Note
Access to this page requires authorization. You can try signing in or changing directories.
Access to this page requires authorization. You can try changing directories.
Microsoft Discovery includes the Bookshelf, a capability that enables customers to convert their data into curated graphs known as Knowledge Bases (KBs). The key components of the Bookshelf are the Bookshelf resource and the Knowledge Bases within each Bookshelf. A Knowledge Base contains a vector database and knowledge graph of your indexed artifacts. KBs can be used by Discovery agents as grounding skills and queried by Discovery agents for various use cases, including answering questions, summarization, and reasoning.
When to use the Bookshelf
The Bookshelf is best for reasoning over your curated, proprietary data. Knowledge Bases are especially effective when their scoped contents are thematically related and directly applicable to your Discovery workflow. For example, an Application-Specific Integrated Circuit (ASIC) design team could create a Knowledge Base with their project's hardware specifications, simulation result reports, and the latest relevant literature from the field. Querying this Knowledge Base during design workflows ensures Discovery's reasoning is grounded with previous engineering content and scientific literature.
For using data in a tool call or otherwise directly using data in Discovery, creating a Knowledge Base is often not necessary. Similarly, to search over vast repositories of data or to find resources that might be relevant to your workflow, we suggest using Azure AI Search, SharePoint Search, or similar general purpose search tools. Once you have identified the data that is most relevant to your workflow, a Knowledge Base including this curated data can help ground your Discovery workflows and derive new insights in context.
Features
At a high level, the Bookshelf works by converting diverse file formats to text, then generating a graphical representation of that text, which can be queried using natural language.
The Bookshelf uses an advanced technique developed by Microsoft Research called Graph Retrieval-Augmented Generation (GraphRAG) to transform customer data into graph-based representations and generate responses to queries. Unlike traditional RAG methods, GraphRAG-based algorithms not only create an indexed vector database of the source content but also construct a knowledge graph that captures entity relationships within the data. Research from Microsoft demonstrates that GraphRAG delivers more accurate and comprehensive grounding information than standard RAG or vector-based techniques, leading to higher-quality responses.
Both Microsoft Discovery and the Microsoft Discovery app use the same GraphRAG-based indexing technology under the hood.
Indexing
Currently, the Bookshelf supports indexing unstructured (text-based) file formats stored in Azure Blob Storage or stored locally if using the app. Supported file formats are documented in the Create a Bookshelf and index a Knowledge Base how-to guide.
The Bookshelf in Microsoft Discovery uses Azure AI Search Enrichment to process supported file formats. Images embedded in supported file formats are processed using Azure AI Search's built-in Vision skill, which automatically generates alt-text for embedded images. The knowledge graph and vector database that results from indexing, collectively known as a Knowledge Base (KB), are stored in an Azure SQL DB in your subscription.
The Bookshelf in the Microsoft Discovery app uses different libraries to process files locally, but the end result is still a queryable knowledge graph.
Query
The Bookshelf provides the query function that can be invoked by any agent running on the Microsoft Discovery platform, including your own agent.
Known limitations
Unsupported file types
Encrypted, password-protected, or sensitivity-labeled files aren't supported for indexing. Any unsupported file types are skipped during indexing.
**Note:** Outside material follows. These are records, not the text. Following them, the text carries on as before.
(* ===== verification/Present.v ===== *)
(** * Present: the text the program prints

    [println!("{:?}", reflect_types)] (line 42) formats a [Vec<String>] with
    the trait [Debug] and writes it, followed by a newline, to the standard
    output.  The trait is the class [Debug] of [RustStr], with the two
    instances the call uses:
    - [impl Debug for str]: a double quote, the characters of the string
      each through [char::escape_debug_ext] (double quotes escaped, single
      quotes not, grapheme extenders escaped), a double quote;
    - [impl Debug for Vec<T>]: [debug_list], that is [[], the entries
      separated by a comma and a space, []].

    A character is its code, a number ([chars] of [Chars]).  Which
    characters are printable and which extend a grapheme is decided by
    tables of the Unicode database that the library generates; they are the
    interface [UnicodeData] here, consulted above ASCII only, as in the
    library, and every theorem holds for all tables.  [escape_unicode] is
    the buffer of [EscapeDebug::unicode]: six hexadecimal digits of which
    the leading zeros are cut by the count of leading zero bits.

    The second half of the file is a reader of the printed text, written as
    an automaton over its bytes, and the proof that it reads back what was
    printed. *)

From Stdlib Require Import ZArith.
From S2P Require Import Prelude RustStr Utf8 Chars.

Implicit Types (c : ascii) (s t rest : string) (v : list string) (ch x : Z).

(** ** Characters *)

Definition quote : ascii := "034".
Definition backslash : ascii := "092".
Definition newline : ascii := "010".

(** The tables behind [core::unicode::printable::is_printable] (for codes
    from 127 on) and [core::unicode::Grapheme_Extend]. *)
Class UnicodeData := {
  printable_table : Z → bool;
  Grapheme_Extend : Z → bool
}.

Section characters.
Context `{UnicodeData}.
Local Open Scope Z_scope.

(** [core::unicode::printable::is_printable] *)
Definition is_printable x : bool :=
  if decide (x < 32) then false
  else if decide (x < 127) then true
  else printable_table x.

(** [char::is_grapheme_extended] *)
Definition is_grapheme_extended x : bool :=
  negb (bool_decide (x < 128)) && Grapheme_Extend x.

(** The digits of [{:x}], and the digit of a number below sixteen. *)
Definition HEX_DIGITS : string := "0123456789abcdef".

Definition hex_digit x : ascii :=
  default "0"%char (String.get (Z.to_nat x) HEX_DIGITS).

(** [u32::leading_zeros] *)
Definition leading_zeros x : Z := if decide (x = 0) then 32 else 31 - Z.log2 x.

(** The six digits [EscapeDebug::unicode] writes into its buffer. *)
Definition unicode_digits x : list ascii :=
  (λ shift, hex_digit (Z.land (Z.shiftr x shift) 15)) <$> [20; 16; 12; 8; 4; 0].

(** [EscapeDebug::unicode]: the text starts where the count of leading
    zeros says. *)
Definition escape_unicode x : string :=
  let start := Z.to_nat (leading_zeros (Z.lor x 1) / 4 - 2) in
  "\u{" +:+ String.string_of_list_ascii (drop start (unicode_digits x)) +:+ "}".

(** [char::escape_debug_ext] with [escape_grapheme_extended] and
    [escape_double_quote], without [escape_single_quote]; a printable
    character is written as it is. *)
Definition escape_debug x : string :=
  if decide (x = 0) then "\0"
  else if decide (x = 9) then "\t"
  else if decide (x = 13) then "\r"
  else if decide (x = 10) then "\n"
  else if decide (x = 92) then "\\"
  else if decide (x = 34) then String backslash (String quote "")
  else if is_grapheme_extended x then escape_unicode x
  else if is_printable x then encode_utf8_raw x
  else escape_unicode x.

End characters.

(** ** The instances of [Debug] *)

Section debug.
Context `{UnicodeData}.

(** The body of a string between its quotes. *)
Definition escape_str s : string :=
  foldr (λ ch acc, escape_debug ch +:+ acc) "" (chars s).

#[export] Instance Debug_str : Debug string := λ s,
  String quote (escape_str s +:+ String quote "").

#[export] Instance Debug_vec `{Debug A} : Debug (list A) := λ l,
  "[" +:+ str_join ", " (fmt_debug <$> l) +:+ "]".

(** [println!("{:?}", x)] *)
Definition println_debug `{Debug A} (x : A) : string :=
  fmt_debug x +:+ String newline "".

End debug.

(** ** Reading the text back

    An automaton over the bytes of the text.  Its result is the part of the
    current string that is still to come, the strings after it, and the
    text after the closing bracket. *)

Inductive RState :=
| RStart          (* expects the opening bracket *)
| RFirst          (* after the opening bracket *)
| RChar           (* inside a string *)
| REscape         (* after a backslash *)
| RUnicode        (* after backslash u *)
| RHex0           (* after the opening brace *)
| RHex (x : Z)    (* after some digits, which say [x] *)
| RAfter          (* after a string *)
| RComma          (* after a comma *)
| RNext.          (* after a comma and a space *)

Definition Parsed : Type := string * list string * string.

(** [puts s r]: the result [r] with [s] in front of the current string. *)
Definition puts s (r : option Parsed) : option Parsed :=
  (λ '(cur, v, rest), (s +:+ cur, v, rest)) <$> r.

Definition put c (r : option Parsed) : option Parsed := puts (String c "") r.

Definition open_str (r : option Parsed) : option Parsed :=
  (λ '(cur, v, rest), ("", cur :: v, rest)) <$> r.

(** The position of a character in a text, counted from [i]. *)
Fixpoint position c s (i : Z) : option Z :=
  match s with
  | "" => None
  | String a s' => if decide (a = c) then Some i else position c s' (Z.succ i)
  end.

Definition unhex c : option Z := position c HEX_DIGITS 0.

Definition unescape c : option ascii :=
  match c with
  | "0" => Some "000" | "t" => Some "009" | "r" => Some "013"
  | "n" => Some "010" | "092" => Some "092" | "034" => Some "034"
  | _ => None
  end%char.

Fixpoint read_go (st : RState) s : option Parsed :=
  match s with
  | "" => None
  | String c s' =>
      match st with
      | RStart => if decide (c = "["%char) then read_go RFirst s' else None
      | RFirst =>
          if decide (c = "]"%char) then Some ("", [], s')
          else if decide (c = quote) then open_str (read_go RChar s')
          else None
      | RChar =>
          if decide (c = quote) then read_go RAfter s'
          else if decide (c = backslash) then read_go REscape s'
          else put c (read_go RChar s')
      | REscape =>
          if decide (c = "u"%char) then read_go RUnicode s'
          else c' ← unescape c; put c' (read_go RChar s')
      | RUnicode => if decide (c = "{"%char) then read_go RHex0 s' else None
      | RHex0 => d ← unhex c; read_go (RHex d) s'
      | RHex x =>
          if decide (c = "}"%char) then puts (encode_utf8_raw x) (read_go RChar s')
          else d ← unhex c; read_go (RHex (16 * x + d)) s'
      | RAfter =>
          if decide (c = "]"%char) then Some ("", [], s')
          else if decide (c = ","%char) then read_go RComma s'
          else None
      | RComma => if decide (c = " "%char) then read_go RNext s' else None
      | RNext =>
          if decide (c = quote) then open_str (read_go RChar s') else None
      end
  end.

(** The vector a text shows, and what follows it. *)
Definition read_vec s : option (list string * string) :=
  (λ '(_, v, rest), (v, rest)) <$> read_go RStart s.

(** The values of the tables on Latin-1, for the examples. *)
Definition latin1_tables : UnicodeData :=
  {| printable_table x := bool_decide (0xA1 ≤ x ≤ 0xFF ∧ x ≠ 0xAD)%Z;
     Grapheme_Extend x := false |}.

(** ** Facts on strings *)

(** A joined vector followed by more text, entry by entry. *)
Lemma str_join_app sep s l rest :
  str_join sep (s :: l) +:+ rest =
  s +:+ foldr (λ t acc, sep +:+ t +:+ acc) rest l.
Proof.
  revert s. induction l as [|t l IH]; intros s; [done|].
  rewrite str_join_cons, !str_app_assoc, IH. done.
Qed.

Lemma puts_nil r : puts "" r = r.
Proof. by destruct r as [[[??]?]|]. Qed.

Lemma puts_app s t r : puts (s +:+ t) r = puts s (puts t r).
Proof. destruct r as [[[??]?]|]; [|done]. simpl. by rewrite str_app_assoc. Qed.

Lemma puts_cons c s r : puts (String c s) r = put c (puts s r).
Proof. apply (puts_app (String c "") s). Qed.

(** ** Reading bytes and digits *)

(** [avoids l c]: the byte [c] is none of [l].  A byte that is neither a
    quote nor a backslash stands for itself. *)
Definition avoids (l : list ascii) c : bool := bool_decide (c ∉ l).
Definition plain : ascii → bool := avoids [quote; backslash].

Lemma str_all_of_list p (l : list ascii) :
  Forall (λ c, p c = true) l → str_all p (String.string_of_list_ascii l) = true.
Proof. induction 1 as [|c l Hc Hl IH]; [done|]. simpl. by rewrite Hc, IH. Qed.

Lemma read_plain s t :
  str_all plain s = true → read_go RChar (s +:+ t) = puts s (read_go RChar t).
Proof.
  induction s as [|c s IH]; simpl; [by rewrite puts_nil|].
  intros [Hc Hs]%andb_true_iff.
  apply bool_decide_eq_true_1 in Hc.
  apply not_elem_of_cons in Hc as [? [? _]%not_elem_of_cons].
  by rewrite !decide_False, IH, puts_cons.
Qed.

(** [cases_below x n tac]: the variable [x] is known to be from [0] to
    [n - 1]; one goal for each value, closed by [tac]. *)
Ltac cases_below x n tac :=
  let Hin := fresh "Hin" in
  assert (x ∈ seqZ 0%Z n) as Hin by (apply elem_of_seqZ; lia);
  vm_compute in Hin;
  repeat (apply elem_of_cons in Hin as [->|Hin]; [by tac|]);
  by apply elem_of_nil in Hin.

Section hex.
Local Open Scope Z_scope.

Lemma unhex_hex_digit d : 0 ≤ d < 16 → unhex (hex_digit d) = Some d.
Proof. intros Hd. cases_below d 16 idtac. Qed.

Lemma read_hex_first d t :
  0 ≤ d < 16 → read_go RHex0 (String (hex_digit d) t) = read_go (RHex d) t.
Proof. intros Hd. simpl. by rewrite unhex_hex_digit. Qed.

Lemma read_hex_next x d t :
  0 ≤ d < 16 →
  read_go (RHex x) (String (hex_digit d) t) = read_go (RHex (16 * x + d)) t.
Proof.
  intros Hd. simpl. rewrite unhex_hex_digit by done.
  rewrite decide_False; [done|]. cases_below d 16 idtac.
Qed.

End hex.

(** ** The escape with the code of a character *)

Section unicode.
Local Open Scope Z_scope.

(** [eval_consts]: evaluate the closed quotients and powers of the goal and
    of the hypotheses, then conclude by linear arithmetic. *)
Ltac eval_consts :=
  cbv zeta in *;
  repeat match goal with
  | |- context [?a / ?b] =>
      let q := eval vm_compute in (a / b) in
      progress change (a / b) with q
  | |- context [?a - ?b] =>
      let q := eval vm_compute in (a - b) in
      progress change (a - b) with q
  | |- context [?b ^ ?e] =>
      let q := eval vm_compute in (b ^ e) in
      progress change (b ^ e) with q
  | H : context [?b ^ ?e] |- _ =>
      let q := eval vm_compute in (b ^ e) in
      progress change (b ^ e) with q in H
  end;
  lia.

Lemma lor_1 x : 0 ≤ x → Z.lor x 1 = 2 * (x / 2) + 1.
Proof.
  intros Hx. pose proof (Z.mod_pos_bound x 2 eq_refl) as Hm.
  assert (Z.lor (x mod 2) 1 = 1) as Hlow.
  { assert (x mod 2 = 0 ∨ x mod 2 = 1) as [-> | ->] by lia; done. }
  rewrite (Z.div_mod x 2) at 1 by done.
  replace (2 * (x / 2) + x mod 2) with (Z.lor (Z.shiftl (x / 2) 1) (x mod 2))
    by (rewrite lor_shiftl_low by done; lia).
  rewrite <-Z.lor_assoc, Hlow, lor_shiftl_low by done. lia.
Qed.

(** Where the text of the escape starts: at most five digits are cut, and
    they are zeros. *)
Lemma unicode_start x :
  0 ≤ x < 0x1000000 →
  let start := leading_zeros (Z.lor x 1) / 4 - 2 in
  0 ≤ start ≤ 5 ∧ x < 16 ^ (6 - start).
Proof.
  intros Hx. rewrite lor_1 by lia. unfold leading_zeros.
  set (y := 2 * (x / 2) + 1). assert (0 < y < 2 ^ 24) as Hy by (unfold y; Z.div_mod_to_equations; lia).
  rewrite decide_False by lia.
  pose proof (Z.log2_spec y (proj1 Hy)) as Hlog.
  pose proof (Z.log2_nonneg y) as Hnn.
  assert (Z.log2 y < 24) as Hlt by (apply Z.log2_lt_pow2; lia).
  assert (x ≤ y) as Hxy by (unfold y; Z.div_mod_to_equations; lia).
  remember (Z.log2 y) as L eqn:HL. clear HL. cases_below L 24 eval_consts.
Qed.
One knowledge base per Bookshelf
Each Bookshelf can only contain one Knowledge Base. However, Projects can contain many Bookshelves.
Note
The ability to create multiple Knowledge Bases within the same Bookshelf is a planned feature for future releases.
Incremental indexing
Incremental indexing isn't currently supported. To update Knowledge Bases, you must delete them and re-index.
Note
Incremental indexing is a planned feature for future releases.
Scale
The Bookshelf in Microsoft Discovery currently supports Small (<200 MB of text), Medium (<500 MB of text, default size), and Large (<1 GB of text)-sized deployments. For more information on supported index sizes and the resources required to support each size, see the Bookshelf creation How To guide. Bookshelf scale in the Microsoft Discovery app is limited by your machine's compute power.
Best practices
The Bookshelf is an evolving feature. Over the course of future releases, we'll improve the costs and time associated with creating Bookshelf deployments and indexing and searching over KBs. We'll also support incremental indexing and we'll take advantage of newer GPT models for search. Currently, for the best performance and to minimize costs of re-deployment, re-indexing, re-enrichment, or search, we recommend the following best practices:
- Limit each Knowledge Base to Small or Medium (default)-sized deployments
- Ensure each KB's content is thematically coherent and directly applicable to your Discovery workflow.